Posts from the “Knitting” Category

The homemade gift roundup

Posted on January 19, 2018

Now that we’re well beyond the winter holidays and I (gulp) finally finished all of the homemade gifts, I can write about them here. It’s an accomplishment to have made at least one thing for every person on my list, I remind myself whenever I get down to crunch time and I’m frantically weaving in ends or whatever. And if you don’t think you can frantically weave ends, then you should hang around a knitter the day before a holiday gathering. Somehow, despite my best planning, there is always some project undone at the last minute. First up, the hats. I knitted eight hats for my eight nieces and nephews for Christmas. Did I take pictures? No, of course not. I forgot before I…

Spoons up! revisited

Posted on January 8, 2018

Well it’s taken a while, but I finally pulled together the pattern for Spoons up! revisited, the knitted wrist warmers that I was working on last year.  I was hoping to knit up some samples in a local farm yarn, but I had to set that dream aside once the baby started getting mobile, and it never happened.  The perfect is the enemy of the good, you know?  These bad boys are knit in fingering weight yarn, with a gauge of 6 stitches to the inch, and they are warm and cozy.  I had a good time coming up with this pattern, which you can download here: Spoons Up 2.  And here is the link to the Ravelry page.  Enjoy!  

Holiday making

Posted on December 2, 2017

I’ve got a bunch of crafting going on here, but since most of it is for the people who read this blog, it’s going to remain a mystery. But it’s happening! I’ve picked up my needles once again and invested in some lovely yarn. Of course, a little bit of the yarn is for me. An early solstice present. Ok, it’s a lot of yarn for me. I couldn’t resist. Addie features prominently in my holiday crafting, except I haven’t started anything for her yet, hoping to knock some of the other presents off my to do list. I’m planning on a double layer hat in this red wool and whatever matching scraps I have, and then a little vest to keep her core…

Plant-dyed yarn

Posted on August 3, 2017

It started with an impulse purchase of some beautiful Cestari yarn one day at my local yarn store. I needed a few more dollars to get my total up to the minimum for a credit card purchase (oh darn, what a travesty!), and I spotted a few skeins of Cestari worsted yarn. I knew the Cestari story from some article I read months ago. Was it in Knitter's Review? Woolful? Ravelry? Well, I don't remember, but it seems that the universe was giving me a nudge. Here's this yarn you've been itching to try. Who am I to resist?
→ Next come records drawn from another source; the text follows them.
(* ===== verification/FlvMuxerSpec.v ===== *)
(** * Properties of the FLV muxer

    The tags it makes of samples; that with shared buffers and several threads
    it is a queue that keeps order and content, with headers first; what gets
    lost; and that a sample arrives at the server. *)

From stdpp Require Import base list strings gmap.
From Stdlib Require Import ZArith Lia.
From S2P Require Import Prelude Keeps Java RtmpUtil RtmpPacket RtmpPacketSpec RtmpConnection RtmpConnectionSpec Allocator FlvMuxer.
Open Scope Z_scope.

(** ** Filling an allocation

    An allocation in which the bytes [done] have been put, with room for [k]
    more. *)

Definition filled (done : list Z) (k : nat) : Allocation := mkAllocation (done ++ replicate k 0) (Z.of_nat (length done)).

Lemma fresh_filled size s : fresh size s = filled [] (Z.to_nat (fresh_size size s)).
Proof. done. Qed.
Lemma used_filled done k : used (filled done k) = done.
Proof. unfold used, filled. cbn. rewrite Nat2Z.id, take_app_length. done. Qed.

Lemma put_byte_filled b done k : Z.of_nat (length done) + 1 < 2 ^ 31 ->
  put_byte b (filled done (S k)) = Ok (filled (done ++ [b]) k).
Proof.
  intros Hn. unfold put_byte, filled, store. cbn [a_size a_data]. rewrite length_app, length_replicate.
  destruct (Z.leb_spec 0 (Z.of_nat (length done))); [|lia].
  destruct (Z.ltb_spec (Z.of_nat (length done)) (Z.of_nat (length done + S k))); [|lia]. cbn [andb obind].
  rewrite Nat2Z.id, insert_app_r_alt, Nat.sub_diag by lia. cbn [replicate list_insert insert].
  rewrite int_id by (unfold is_int; lia). do 2 f_equal; [by rewrite <- app_assoc|rewrite length_app; cbn; lia].
Qed.

Lemma overwrite_filled done bs k : (length bs <= k)%nat ->
  overwrite (length done) bs (done ++ replicate k 0) = (done ++ bs) ++ replicate (k - length bs) 0.
Proof.
  intros Hk. unfold overwrite. rewrite take_app_length, drop_app_ge by lia.
  replace (length done + length bs - length done)%nat with (length bs) by lia. by rewrite drop_replicate, <- app_assoc.
Qed.

(** *** Frames that can be copied *)

Definition frame_bytes (f : SrsFlvFrameBytes) : list Z :=
  match fb_data f with Some bb => take (Z.to_nat (fb_size f)) (remaining bb) | None => [] end.
Definition readable (f : SrsFlvFrameBytes) : Prop :=
  exists bb, fb_data f = Some bb /\ 0 <= fb_size f <= Z.of_nat (length (remaining bb)).

Lemma readable_length f : readable f -> Z.of_nat (length (frame_bytes f)) = fb_size f.
Proof. intros (bb & E & Hs). unfold frame_bytes. rewrite E, length_take. lia. Qed.

Lemma get_into_filled f bb done k : fb_data f = Some bb -> readable f -> (length (frame_bytes f) <= k)%nat ->
  exists bb', get_into (a_data (filled done k)) (a_size (filled done k)) (fb_size f) bb =
    Ok ((done ++ frame_bytes f) ++ replicate (k - length (frame_bytes f)) 0, bb').
Proof.
  intros E Hr Hk. pose proof (readable_length f Hr) as Hl. destruct Hr as (bb' & E' & Hs). rewrite E in E'. injection E' as <-.
  unfold get_into, filled. cbn [a_data a_size]. rewrite length_app, length_replicate.
  destruct (Z.ltb_spec (Z.of_nat (length done)) 0); [lia|]. destruct (Z.ltb_spec (fb_size f) 0); [lia|].
  destruct (Z.ltb_spec (Z.of_nat (length done + k)) (Z.of_nat (length done) + fb_size f)); [lia|]. cbn [orb].
  unfold get_bytes. destruct (Nat.leb_spec (Z.to_nat (fb_size f)) (length (remaining bb))); [|lia]. cbn [obind fst snd].
  unfold frame_bytes in *. rewrite E in *. rewrite Nat2Z.id, overwrite_filled by done. by eexists.
Qed.

Lemma copy_frames_filled frames : Forall readable frames -> forall done k,
  (length (frames ≫= frame_bytes) <= k)%nat -> Z.of_nat (length done + k) < 2 ^ 31 ->
  exists frames', copy_frames frames (filled done k) =
    (Ok (filled (done ++ (frames ≫= frame_bytes)) (k - length (frames ≫= frame_bytes))), frames').
Proof.
  induction 1 as [|f frames Hf _ IH]; intros done k Hk Hn.
  { exists []. cbn. by rewrite app_nil_r, Nat.sub_0_r. }
  cbn [mbind list_bind] in *. rewrite length_app in Hk. pose proof Hf as (bb & E & Hs). cbn [copy_frames]. rewrite E.
  destruct (get_into_filled f bb done k E Hf) as (bb' & ->); [lia|]. pose proof (readable_length f Hf) as Hl.
  assert (appendOffset (fb_size f) (mkAllocation ((done ++ frame_bytes f) ++ replicate (k - length (frame_bytes f)) 0) (a_size (filled done k))) =
    filled (done ++ frame_bytes f) (k - length (frame_bytes f))) as ->.
  { unfold appendOffset, filled. cbn [a_data a_size]. rewrite int_id by (unfold is_int; lia). f_equal. rewrite length_app. lia. }
  destruct (IH (done ++ frame_bytes f) (k - length (frame_bytes f))%nat) as (fs & ->); [lia|rewrite length_app; lia|].
  eexists. f_equal. rewrite length_app, <- app_assoc. do 2 f_equal. lia.
Qed.

(** ** Tags *)

(** The five bytes before the data, with no composition time. *)
Definition video_tag_header (frame_type avc_packet_type : Z) : list Z :=
  [low_byte (Z.lor (shl frame_type 4) AVC); low_byte avc_packet_type; 0; 0; 0].

Lemma tag_header_filled ft pt k : (5 <= k)%nat -> tag_header ft pt 0 (filled [] k) = Ok (filled (video_tag_header ft pt) (k - 5)).
Proof.
  intros Hk. do 5 (destruct k as [|k]; [lia|]). unfold tag_header.
  do 5 (rewrite put_byte_filled by (cbn; lia); cbn [obind app]). do 2 f_equal. lia.
Qed.

Definition allocated (a : Allocation) (m : muxer) : muxer :=
  with_video_allocator (with_heap (heap (mVideoAllocator m) ++ [a]) (mVideoAllocator m)) m.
Of the three colorways the store carried, I picked the undyed cream yarn with vague thoughts of dyeing it in the future, a sort of "maybe someday I'll try dyeing with plants," dream. I think I even said that to the store clerk. I had no plans, no idea of casting on with it until I finished the two adult-sized sweaters in my queue. But all that changed when I held the yarn up to my nose, inhaled deep… and got a noseful of mildewy basement.

Something must have gone awry in the chain of processing to store, because normally a farm yarn smells pleasantly sheepy. Not these skeins. They were basement all the way, and my sensitive schnoz told me to wash wash wash before use.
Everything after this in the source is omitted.